Readers and writers give back
The St. Albans On Purpose Project is still taking donations for new or gently used children’s books for their book drive. For more information, contact Angie Breeden at OnPurposeWV@gmail.com or at 304-400-5609.
Book festivals, conferences and fairs
Headline Books Festival and Conference will be held online in October. Meet authors, ask questions and order autographed books all from the comfort of your home. For more information visit their Facebook page @headlinebooksinc.

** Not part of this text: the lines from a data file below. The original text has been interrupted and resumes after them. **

Lemma plain_reads_back v : json_plain v = true -> ints_ok v = true -> reads_back v.
Proof.
  induction v as [|b|z|f|s|l IH|d IH] using json_nested_ind; intros Hp Hi fuel rest Hf Hr.
  - destruct fuel; [cbn in Hf; lia|done].
  - destruct fuel; [destruct b; cbn in Hf; lia|by destruct b].
  - cbn [dump_text] in *. destruct (int_repr_head z) as (c & r & E & Hc).
    destruct fuel; [rewrite E in Hf; cbn in Hf; lia|].
    pose proof (scan_const_int z rest) as Hsc. pose proof (scan_number_int z rest Hi Hr) as Hsn.
    rewrite E in *. cbn [app scan_once] in *. repeat head_if. by rewrite Hsc.
  - apply float_plain_spec in Hp as [Hs _]. pose proof (scan_number_head _ _ _ Hs) as (neg & d & s & E & Hd).
    cbn [dump_text] in *. pose proof (scan_number_ext _ _ rest Hs Hr) as Hsn.
    pose proof (scan_const_digit neg d (s ++ rest) Hd) as Hsc. rewrite E in *.
    destruct fuel; [destruct neg; cbn in Hf; lia|]. rewrite <- app_assoc in *. cbn [app] in *.
    destruct neg; cbn [app scan_once] in *; repeat head_if; by rewrite Hsc.
  - destruct fuel; [cbn in Hf; lia|]. cbn [dump_text json_plain] in *. rewrite dump_str_tail.
    cbn [scan_once]. change (34 =? 34) with true. cbv iota.
    by rewrite scan_string_dump; [|done|eapply Nat.lt_le_trans; [|apply le_S, length_string_tail]; lia].
  - destruct l as [|v l]; [destruct fuel; [cbn in Hf; lia|done]|].
    cbn [json_plain ints_ok] in Hp, Hi.
    assert (Hrb : Forall reads_back (v :: l)).
    { apply List.Forall_forall. intros x Hx. rewrite List.Forall_forall in IH.
      apply IH; [done|by eapply forallb_forall in Hp|by eapply forallb_forall in Hi]. }
    destruct fuel; [cbn in Hf; lia|].
    change (dump_text (JArr (v :: l))) with (91 :: join SEP (map dump_text (v :: l)) ++ [93]) in *.
    pose proof (scan_elems_dump (v :: l) [] fuel rest ltac:(done) Hrb Hp) as He.
    cbn [forallb] in Hp. apply andb_true_iff in Hp as [Hpv _].
    destruct (dump_head v Hpv) as (c & r & Hw & Hh).
    cbn [map] in *. destruct (join_head c r (map dump_text l)) as (t & Ht). rewrite <- Hw in Ht.
    rewrite Ht in *. cbn [length] in Hf. rewrite length_app in Hf. cbn in Hf.
    apply value_head_ws in Hh as (Hws & Hc & _).
    rewrite <- app_comm_cons, <- app_assoc. cbn [app scan_once].
    repeat head_if. cbn [skip_ws]. rewrite Hws. replace (c =? 93) with false by lia.
    apply He. cbn. lia.
  - destruct d as [|[k v] d]; [destruct fuel; [cbn in Hf; lia|done]|].
    cbn [json_plain ints_ok] in Hp, Hi. apply andb_true_iff in Hp as [Hnd Hp].
    assert (Hrb : Forall (fun kv => reads_back (snd kv)) ((k, v) :: d)).
    { apply List.Forall_forall. intros [k' x] Hx. rewrite List.Forall_forall in IH.
      eapply forallb_forall in Hp; [|done]. eapply forallb_forall in Hi; [|done].
      apply andb_true_iff in Hp as [_ Hp]. by apply (IH (k', x)). }
    destruct fuel; [cbn in Hf; lia|]. rewrite dump_obj in *.
    pose proof (scan_members_dump ((k, v) :: d) [] fuel rest ltac:(done) Hrb Hp) as He.
    specialize (He (proj1 (nodup_str_NoDup _) Hnd)).
    destruct (member_head (k, v)) as (r & Hm).
    cbn [map] in *. destruct (join_head 34 r (map member_text d)) as (t & Ht). rewrite <- Hm in Ht.
    rewrite Ht in *. cbn [length] in Hf. rewrite length_app in Hf. cbn in Hf.
    rewrite <- app_comm_cons, <- app_assoc. cbn [app scan_once].
    repeat head_if. cbn [skip_ws]. apply He. cbn. lia.
Qed.

(** [json.loads(json.dumps(v)) == v] *)
Theorem json_loads_dumps v text :
  json_plain v = true -> json_dumps v = Ok text -> json_loads text = Ok v.
Proof.
  unfold json_dumps. destruct (ints_ok v) eqn:Hi; [|done]. intros Hp [= <-].
  pose proof (plain_reads_back v Hp Hi (2 * length (dump_text v) + 2)%nat []) as Hr.
  rewrite app_nil_r in Hr. destruct (dump_head v Hp) as (c & r & Hw & Hh).
  unfold value_head in Hh. unfold json_loads. rewrite Hw in *.
  replace (skip_ws (c :: r)) with (c :: r)
    by (symmetry; apply skip_ws_head; destruct (is_ws c); [done|done]).
  rewrite Hr by (done || lia). repeat case_match; done || lia.
Qed.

Rhonda Browning White from Spanishburg is currently serving as guest editor of Prime Number Magazine’s Issue 191. Also, her short-story collection, The Lightness of Water & Other Stories will be taught next month in the creative writing course at Converse College in Spartanburg, SC.
Debbie Richard from Elizabeth has a memoir, “Hills of Home,” being transcribed into braille for Kristie Mills’ students at the West Virginia Schools for the Deaf and Blind. The setting for the book is Wirt County and showcases Appalachia in a real and positive light.